STATUTORY CONSTRUCTION

[~11]  “The construction of a statute is a question of law that the court reviews de novo.” Id. at 239 (internal citations omitted).

[~12]  “In interpreting a statute, the primary objective of the court is to ascertain and carry out the intent and purpose of the Legislature in creating it.” Id. (internal citations omitted).

[~13]  “To determine legislative intent, the court looks first to the language of the statute.” Id. (internal citations omitted).

[~14]  “If the statute is unambiguous, its meaning is derived from the plain language of the statute alone.” Id. (internal citations omitted).

[~15]  “Legislative definitions provided in a statute are controlling, but in the absence of a statutory definition, courts may give a term its plain and ordinary meaning by referencing to a standard dictionary.” Id. (internal citations omitted).

[~16]  The “court will avoid literal reading of a statute which would result in unlikely, absurd, or strained consequences.” Id. (internal citations omitted).

[~17]  “An unambiguous statute is not subject to judicial construction.” Id. (internal citations omitted).

[~18]  “A statute is ambiguous if it can reasonably be interpreted in two or more ways, but it is not ambiguous simply because different interpretations are conceivable.” Id. at 239-40 (internal citations omitted).

[~19]  “The first role of a court is to examine the language of a statute while adhering to the Legislature’s intent and purpose in enacting it.” Id. at 240 (internal citations omitted).

WLAD LEGISLATIVE INTENT

[~20]  The purpose of the WLAD is “to deter and eradicate discrimination in Washington … [and it] is a policy of the highest order.” Id. at 246 (internal citations omitted).

[~21]  The Washington Law Against Discrimination “contains a sweeping policy statement that strongly condemns many forms of discrimination.” Id. at 246-47 (internal citations omitted).

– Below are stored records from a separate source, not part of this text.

(* ===== verification/Command.v ===== *)
(** * What streams and connection say to each other: types of [connection.rs]

    The commands a stream handle sends to its connection, the actions that handling an inbound
    frame asks for, the mode of a connection, and the clock readings and wakers of the executor. *)
From Stdlib Require Import ZArith Lia Strings.Byte.
From stdpp Require Import base option list numbers.
From S2P Require Import Prelude.
From S2P Require Import Header.
From S2P Require Import Frame.

(** How the connection is used. *)
Inductive Mode : Set := Client | Server.

#[export] Instance Mode_eq_dec : EqDecision Mode.
Proof. solve_decision. Defined.

(** [Stream] to [Connection] commands. *)
Inductive StreamCommand : Set :=
| SendFrame (f : Frame (Either Data WindowUpdate))
| CloseStream (ack : bool).

#[export] Instance StreamCommand_eq_dec : EqDecision StreamCommand.
Proof. solve_decision. Defined.

(** The commands that stream handles send. *)
Definition cmd_ok (c : StreamCommand) : Prop :=
  match c with SendFrame f => frame_wf f | CloseStream _ => True end.

(** Possible actions as a result of incoming frame handling. *)
Inductive Action (Stream : Type) : Type :=
| ActionNone
| ActionNew (s : Stream)
| ActionPing (f : Frame Ping)
| ActionTerminate (f : Frame GoAway).
Arguments ActionNone {Stream}.
Arguments ActionNew {Stream} _.
Arguments ActionPing {Stream} _.
Arguments ActionTerminate {Stream} _.

(** A [Waker], named by a number; [Instant]s and [Duration]s are nanoseconds. *)
Definition Waker : Set := positive.
Definition Instant : Set := Z.
Definition Duration : Set := Z.

(** [Instant::elapsed] at the reading [now]: it saturates at zero. *)
Definition elapsed (now since : Instant) : Duration := Z.max 0 (now - since).

(** [u64::MAX] seconds and 999999999 nanoseconds. *)
Definition duration_max : Duration := u64_max * 1000000000 + 999999999.
Definition duration_secs (s : Z) : Duration := s * 1000000000.

(** The last [Instant], whose seconds are an [i64]; twice the time between two of them is a [Duration].
    What a reading of the clock can be: ten seconds later is an [Instant] too. *)
Definition instant_max : Instant := duration_max / 2.
Definition instant_ok (t : Instant) : Prop := 0 <= t /\ t + duration_secs 10 <= instant_max.

Lemma elapsed_range now since : instant_ok now -> 0 <= since -> 0 <= elapsed now since <= instant_max.
Proof. unfold instant_ok, elapsed, duration_secs, Instant, Duration in *. lia. Qed.

Lemma twice_instant_max d : d <= instant_max -> d * 2 <= duration_max.
Proof. unfold instant_max. intros. pose proof (Z.mul_div_le duration_max 2 ltac:(lia)). lia. Qed.
(* ===== verification/ChunkList.v ===== *)
(** * Chunk lists: [chunks.rs]

    The receive buffer of a stream: a queue of byte vectors of which the first one may be read in
    part. The implementation keeps a running total and a cursor; the specification is the list of
    the bytes that are still to be read, a queue. *)
From Stdlib Require Import ZArith Lia Strings.Byte.
From stdpp Require Import base option list numbers.
From S2P Require Import Prelude.

(** A [Chunk] wraps an [io::Cursor<Vec<u8>>]: a vector and a position. *)
Record Chunk : Set := mkChunk {
  chunk_vec : list byte;
  chunk_position : Z;
}.

(** A sequence of chunks with the running total of their lengths. *)
Record Chunks : Set := mkChunks {
  chunks_seq : list Chunk;
  chunks_total : Z;
}.

Section chunks.
Context `{Arch}.

(** ** Operations of a chunk *)

(** [offset]: the [u64] position cast to [usize]. *)
Definition chunk_offset (c : Chunk) : Z := as_usize (chunk_position c).

Definition chunk_len (c : Chunk) : outcome Z := sub_ (zlen (chunk_vec c)) (chunk_offset c).

Definition chunk_is_empty (c : Chunk) : outcome bool := l ← chunk_len c; mret (l =? 0).

Definition chunk_advance (amount : Z) (c : Chunk) : outcome Chunk :=
  let pos := checked_add usize_max (chunk_offset c) amount in
  let max := zlen (chunk_vec c) in
  rust_assert (match pos with Some p => p <=? max | None => false end) ≫= fun _ =>
  p ← add_ u64_max (chunk_position c) amount;
  mret (mkChunk (chunk_vec c) p).

Definition chunk_into_vec (c : Chunk) : list byte := chunk_vec c.

(** [AsRef<[u8]>]: slicing from a position behind the end panics. *)
Definition chunk_as_ref (c : Chunk) : outcome (list byte) :=
  if chunk_offset c <=? zlen (chunk_vec c)
  then Ret (drop (Z.to_nat (chunk_offset c)) (chunk_vec c)) else Panic.

(** ** Operations of the list *)

Definition chunks_new : Chunks := mkChunks [] 0.

Definition chunks_len (cs : Chunks) : outcome Z :=
  sub_ (chunks_total cs) (match chunks_seq cs with c :: _ => chunk_offset c | [] => 0 end).

Definition chunks_push (x : list byte) (cs : Chunks) : outcome Chunks :=
  n ← add_ usize_max (chunks_total cs) (zlen x);
  mret (mkChunks (if bool_decide (x = []) then chunks_seq cs
                  else chunks_seq cs ++ [mkChunk x 0]) n).

Definition chunks_pop (cs : Chunks) : outcome (option Chunk * Chunks) :=
  match chunks_seq cs with
  | [] => n ← sub_ (chunks_total cs) 0; mret (None, mkChunks [] n)
  | c :: seq =>
      l ← chunk_len c;
      k ← add_ usize_max l (chunk_offset c);
      n ← sub_ (chunks_total cs) k;
      mret (Some c, mkChunks seq n)
  end.

(** [front_mut]: the first chunk, and how the list looks once it has been changed. *)
Definition chunks_front_mut (cs : Chunks) : option (Chunk * (Chunk -> Chunks)) :=
  match chunks_seq cs with
  | [] => None
  | c :: seq => Some (c, fun c' => mkChunks (c' :: seq) (chunks_total cs))
  end.

(** ** Specification *)

(** The bytes a chunk, and a list of chunks, still has to give. *)
Definition chunk_rest (c : Chunk) : list byte :=
  drop (Z.to_nat (chunk_position c)) (chunk_vec c).
Definition chunks_rest (cs : Chunks) : list byte := concat (map chunk_rest (chunks_seq cs)).

Definition chunks_vecs (seq : list Chunk) : Z := foldr (fun c n => zlen (chunk_vec c) + n) 0 seq.

Definition chunk_ok (c : Chunk) : Prop :=
  0 <= chunk_position c <= zlen (chunk_vec c) /\ 0 < zlen (chunk_vec c) <= u32_max.

(** The total counts whole vectors, and only the first chunk has been read from. *)
Definition chunks_ok (cs : Chunks) : Prop :=
  Forall chunk_ok (chunks_seq cs) /\
  Forall (fun c => chunk_position c = 0) (tail (chunks_seq cs)) /\
  chunks_total cs = chunks_vecs (chunks_seq cs) /\
  chunks_total cs <= usize_max.

(** *** Chunks *)

Lemma chunk_offset_ok c : chunk_ok c -> chunk_offset c = chunk_position c.
Proof. intros [? ?]. apply as_usize_small. pose proof usize_max_u32. lia. Qed.

Lemma chunk_len_ok c : chunk_ok c -> chunk_len c = Ret (zlen (chunk_rest c)).
Proof.
  intros Hc. unfold chunk_len. rewrite chunk_offset_ok by done. destruct Hc as [Hp Hv].
  rewrite sub_ret by lia. unfold chunk_rest. f_equal. zlen_lia.
Qed.

Lemma chunk_as_ref_ok c : chunk_ok c -> chunk_as_ref c = Ret (chunk_rest c).
Proof.
  intros Hc. unfold chunk_as_ref. rewrite chunk_offset_ok by done. destruct Hc as [Hp Hv].
  destruct (Z.leb_spec (chunk_position c) (zlen (chunk_vec c))); [done | lia].
Qed.

Lemma chunk_advance_ok k c :
  chunk_ok c -> 0 <= k <= zlen (chunk_rest c) ->
  exists c', chunk_advance k c = Ret c' /\ chunk_ok c' /\
    chunk_vec c' = chunk_vec c /\ chunk_rest c' = drop (Z.to_nat k) (chunk_rest c).
Proof.
  intros Hc Hk. unfold chunk_advance. rewrite chunk_offset_ok by done.
  destruct Hc as [Hp Hv]. unfold chunk_rest in *. pose proof usize_max_u32.
  assert (Hs : chunk_position c + k <= zlen (chunk_vec c)) by zlen_lia.
  unfold checked_add. destruct (Z.leb_spec (chunk_position c + k) usize_max); [| lia].
  rewrite rust_assert_ret by (apply Z.leb_le; lia).
  rewrite add_ret by (pose proof usize_max_u64; lia).
  eexists. split; [done |]. unfold chunk_ok. simpl. split; [lia |]. split; [done |].
  rewrite drop_drop. f_equal. lia.
Qed.

(** *** Lists of chunks *)

Lemma chunks_vecs_app s1 s2 : chunks_vecs (s1 ++ s2) = chunks_vecs s1 + chunks_vecs s2.
Proof. induction s1; simpl; lia. Qed.

Lemma chunks_vecs_nonneg s : 0 <= chunks_vecs s.
Proof. induction s as [|c s IH]; simpl; [lia | pose proof (zlen_nonneg (chunk_vec c)); lia]. Qed.

Lemma chunks_rest_unread s :
  Forall (fun c => chunk_position c = 0) s ->
  zlen (concat (map chunk_rest s)) = chunks_vecs s.
Proof.
  induction 1 as [|c s Hc _ IH]; simpl; [done |].
  rewrite zlen_app, IH. unfold chunk_rest. by rewrite Hc.
Qed.

Lemma chunks_new_ok : chunks_ok chunks_new.
Proof. pose proof usize_max_u32. unfold u32_max in *. split_and!; try constructor; simpl; lia. Qed.

(** [len] is the number of bytes that are still to be read. *)
Lemma chunks_len_ok cs : chunks_ok cs -> chunks_len cs = Ret (zlen (chunks_rest cs)).
Proof.
  intros (Hc & Hu & Ht & _). unfold chunks_len, chunks_rest.
  destruct cs as [[|c s] t]; simpl in *; [by subst |].
  inversion Hc; subst. rewrite chunk_offset_ok by done.
  rewrite zlen_app, chunks_rest_unread by done. pose proof (chunks_vecs_nonneg s).
  match goal with H : chunk_ok c |- _ => destruct H end.
  rewrite sub_ret by lia. f_equal. unfold chunk_rest. zlen_lia.
Qed.

Lemma chunks_push_ok cs x :
  chunks_ok cs -> zlen x <= u32_max -> chunks_total cs + zlen x <= usize_max ->
  exists cs', chunks_push x cs = Ret cs' /\ chunks_ok cs' /\
    chunks_rest cs' = chunks_rest cs ++ x /\ chunks_total cs' = chunks_total cs + zlen x.
Proof.
  intros (Hc & Hu & Ht & Hm) Hx Hs. unfold chunks_push. rewrite add_ret by done.
  eexists. split; [done |]. case_bool_decide as Hn; simpl.
  - subst x. rewrite zlen_nil in *. unfold chunks_ok, chunks_rest. simpl.
    rewrite app_nil_r. repeat split; (done || lia).
  - assert (0 < zlen x) by (destruct x; [done | zlen_lia]).
    unfold chunks_ok, chunks_rest. simpl. rewrite map_app, concat_app, chunks_vecs_app. simpl.
    rewrite !app_nil_r. repeat split; try (done || lia).
    + apply Forall_app. split; [done |]. constructor; [| done]. unfold chunk_ok. simpl. lia.
    + destruct (chunks_seq cs); simpl in *; [done |]. apply Forall_app. by split; [| constructor].
Qed.

Lemma chunks_pop_nil t : 0 <= t -> chunks_pop (mkChunks [] t) = Ret (None, mkChunks [] t).
Proof. intros. unfold chunks_pop. simpl. rewrite sub_ret by lia. by rewrite Z.sub_0_r. Qed.

Lemma chunks_pop_cons c s t :
  chunks_ok (mkChunks (c :: s) t) ->
  chunks_pop (mkChunks (c :: s) t) = Ret (Some c, mkChunks s (chunks_vecs s)) /\
  chunks_ok (mkChunks s (chunks_vecs s)) /\ chunk_ok c.
Proof.
  intros (Hc & Hu & Ht & Hm). simpl in *. inversion Hc as [|? ? Hcc Hs]; subst.
  pose proof (zlen_nonneg (chunk_vec c)).
  split; [| split; [| done]].
  - unfold chunks_pop. simpl. rewrite chunk_len_ok by done.
    rewrite chunk_offset_ok by done. destruct Hcc as [Hp Hv]. simpl.
    assert (Hr : zlen (chunk_rest c) + chunk_position c = zlen (chunk_vec c))
      by (unfold chunk_rest; zlen_lia).
    pose proof usize_max_u32. rewrite add_ret by lia. simpl.
    rewrite sub_ret by (pose proof (chunks_vecs_nonneg s); lia).
    simpl. do 3 f_equal. lia.
  - repeat split; simpl; try done; [| lia].
    destruct s; [constructor | by inversion Hu].
Qed.

(** On a well-formed list, [pop] panics on no branch; it gives the first chunk, whose unread
    bytes are a prefix of the unread bytes of the list, and leaves the others. *)
Lemma chunks_pop_ok cs :
  chunks_ok cs ->
  exists o cs', chunks_pop cs = Ret (o, cs') /\ chunks_ok cs' /\
    match o with
    | Some c => chunks_rest cs = chunk_rest c ++ chunks_rest cs' /\ chunk_ok c
    | None => chunks_rest cs = [] /\ cs' = cs
    end.
Proof.
  destruct cs as [[|c s] t]; intros Hok.
  - destruct Hok as (? & ? & Ht & ?) eqn:E. simpl in Ht. subst t.
    exists None, chunks_new. rewrite chunks_pop_nil by done. by repeat split.
  - destruct (chunks_pop_cons c s t Hok) as (-> & ? & ?). by eexists _, _.
Qed.

(** Changing the first chunk in place, as reading from it does. *)
Lemma chunks_front_ok c c' s t :
  chunks_ok (mkChunks (c :: s) t) -> chunk_ok c' -> chunk_vec c' = chunk_vec c ->
  chunks_ok (mkChunks (c' :: s) t).
Proof.
  intros (Hc & Hu & Ht & Hm) Hc' Hv. inversion Hc; subst.
  unfold chunks_ok. simpl in *. rewrite Hv. split_and!; [by constructor | done | lia | lia].
Qed.

(** ** The list of chunks as a queue of bytes *)

(** What the crate does to the list: append a body, take the first chunk, read [k] bytes of it. *)
Inductive ChunkOp : Set :=
| OpPush (x : list byte)
| OpPop
| OpRead (k : Z).

(** One operation, with the bytes it gives to the reader. *)
Definition chunk_op (op : ChunkOp) (cs : Chunks) : outcome (list byte * Chunks) :=
  match op with
  | OpPush x => cs ← chunks_push x cs; mret ([], cs)
  | OpPop =>
      '(o, cs) ← chunks_pop cs;
      match o with
      | Some c => bs ← chunk_as_ref c; mret (bs, cs)
      | None => mret ([], cs)
      end
  | OpRead k =>
      match chunks_front_mut cs with
      | None => mret ([], cs)
      | Some (c, put_front) =>
          l ← chunk_len c;
          bs ← chunk_as_ref c;
          c ← chunk_advance (Z.min k l) c;
          mret (take (Z.to_nat (Z.min k l)) bs, put_front c)
      end
  end.

Fixpoint chunk_ops (ops : list ChunkOp) (cs : Chunks) : outcome (list byte * Chunks) :=
  match ops with
  | [] => mret ([], cs)
  | op :: ops =>
      '(out, cs) ← chunk_op op cs;
      '(outs, cs) ← chunk_ops ops cs;
      mret (out ++ outs, cs)
  end.

Definition op_bytes (op : ChunkOp) : list byte := match op with OpPush x => x | _ => [] end.

Definition op_ok (op : ChunkOp) : Prop :=
  match op with OpPush x => zlen x <= u32_max | OpPop => True | OpRead k => 0 <= k end.

Lemma chunk_op_ok op cs :
  chunks_ok cs -> op_ok op -> chunks_total cs + zlen (op_bytes op) <= usize_max ->
  exists out cs', chunk_op op cs = Ret (out, cs') /\ chunks_ok cs' /\
    out ++ chunks_rest cs' = chunks_rest cs ++ op_bytes op /\
    chunks_total cs' <= chunks_total cs + zlen (op_bytes op).
Proof.
  intros Hok Hop Ht. destruct op as [x | | k]; simpl in *; rewrite ?zlen_nil, ?app_nil_r in *.
  - destruct (chunks_push_ok cs x Hok Hop Ht) as (cs' & -> & ? & ? & ?). simpl.
    exists [], cs'. split_and!; (done || lia).
  - destruct cs as [[|c s] t].
    + destruct Hok as (? & ? & Hz & ?). simpl in Hz. subst t.
      exists [], chunks_new. rewrite chunks_pop_nil by done. simpl. repeat split; (done || lia).
    + destruct (chunks_pop_cons c s t Hok) as (-> & Hok' & Hc). simpl.
      rewrite chunk_as_ref_ok by done. simpl. exists (chunk_rest c), (mkChunks s (chunks_vecs s)).
      destruct Hok as (_ & _ & Hz & _). simpl in Hz. pose proof (zlen_nonneg (chunk_vec c)).
      split_and!; simpl; (done || lia).
  - destruct cs as [[|c s] t]; simpl.
    { exists [], (mkChunks [] t). split_and!; simpl; (done || apply Hok || lia). }
    assert (Hc : chunk_ok c) by (destruct Hok as (Hf & _); by inversion Hf).
    rewrite chunk_len_ok, chunk_as_ref_ok by done. simpl. pose proof (zlen_nonneg (chunk_rest c)).
    destruct (chunk_advance_ok (Z.min k (zlen (chunk_rest c))) c Hc ltac:(lia))
      as (c' & -> & Hc' & Hv & Hr). simpl.
    eexists _, _. split; [done |]. split; [by eapply chunks_front_ok |]. split; [| simpl; lia].
    unfold chunks_rest. simpl. rewrite Hr, app_assoc. by rewrite take_drop.
Qed.

Lemma chunk_ops_ok ops cs :
  chunks_ok cs -> Forall op_ok ops ->
  chunks_total cs + zlen (concat (map op_bytes ops)) <= usize_max ->
  exists out cs', chunk_ops ops cs = Ret (out, cs') /\ chunks_ok cs' /\
    out ++ chunks_rest cs' = chunks_rest cs ++ concat (map op_bytes ops).
Proof.
  revert cs. induction ops as [|op ops IH]; intros cs Hok Hops Ht; simpl in *.
  { exists [], cs. by rewrite app_nil_r. }
  inversion Hops as [| ? ? Hop Hops']; subst. rewrite zlen_app in Ht.
  destruct (chunk_op_ok op cs Hok Hop) as (out & cs1 & He & Hok1 & Hr1 & Ht1); [zlen_lia |].
  destruct (IH cs1 Hok1 Hops' ltac:(lia)) as (outs & cs2 & He2 & Hok2 & Hr2).
  exists (out ++ outs), cs2. rewrite He. simpl. rewrite He2. split; [done |]. split; [done |].
  by rewrite <- app_assoc, Hr2, app_assoc, Hr1, app_assoc.
Qed.

(** C32: the receive buffer is a queue of bytes. Whatever is appended, popped and partially read,
    in any order, no operation panics, the bytes given to the reader followed by the bytes left
    are the bytes that were appended, in order, and [len] counts exactly the bytes left. *)
Theorem chunks_fifo ops :
  Forall op_ok ops -> zlen (concat (map op_bytes ops)) <= usize_max ->
  exists out cs, chunk_ops ops chunks_new = Ret (out, cs) /\
    out ++ chunks_rest cs = concat (map op_bytes ops) /\
    chunks_len cs = Ret (zlen (concat (map op_bytes ops)) - zlen out).
Proof.
  intros Hops Ht. destruct (chunk_ops_ok ops chunks_new chunks_new_ok Hops Ht)
    as (out & cs & He & Hok & Hr).
  exists out, cs. split; [done |]. split; [done |]. rewrite chunks_len_ok by done. f_equal.
  simpl in Hr. rewrite <- Hr, zlen_app. lia.
Qed.
End chunks.

Definition chunks_example : list ChunkOp :=
  [OpPush [x01; x02; x03]; OpRead 2; OpPush []; OpPush [x04; x05]; OpPop; OpRead 1].

Lemma chunks_fifo_witness :
  exists out cs, @chunk_ops arch32 chunks_example chunks_new = Ret (out, cs) /\
    out ++ chunks_rest cs = [x01; x02; x03; x04; x05].
Proof.
  destruct (@chunks_fifo arch32 chunks_example) as (out & cs & He & Hr & _).
  - repeat constructor; vm_compute; discriminate.
  - vm_compute. discriminate.
  - exists out, cs. exact (conj He Hr).
Defined.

[~22]  “The WLAD requires liberal construction of its provisions in order to accomplish the purposes of the law and states that nothing contained in the law shall be construed to deny the right to any person to institute any action or pursue any civil or criminal remedy based upon an alleged violation of his or her civil rights.” Id. at 247 (internal citations and quotation marks omitted).

[~23]  WLAD “exceptions should be narrowly construed.” Id. (citing Phillips v. City of Seattle, 111 Wash.2d 903, 908, 766 P.2d 1099 (1989)).

[~24]  The WLAD should be interpreted in a manner consistent with legislative intent. Id. at 255. (internal citations omitted).

[~25]  The Legislature mandated liberal interpretation of the WLAD. Id. (internal citations omitted).

WLAD GENERALLY 

[~26]  In 1949, the Washington Legislature enacted the Washington Law Against Discrimination as “a broad remedial statute” designed to “prevent and eliminate discrimination based on race, creed, color, or national origin in employment.” Id. at 237 (internal citations omitted).

[~27]  “The act recognizes that the right to be free from such discrimination is a civil right enforceable in private civil actions by members of the enumerated protected classes.” Id. (internal citations omitted).

[~28]  “Although the rights enumerated include employment, public accommodation, assemblage and amusement, the protected rights are not limited to those.” Id. at 237 (referencing RCW 49.60.030(1)).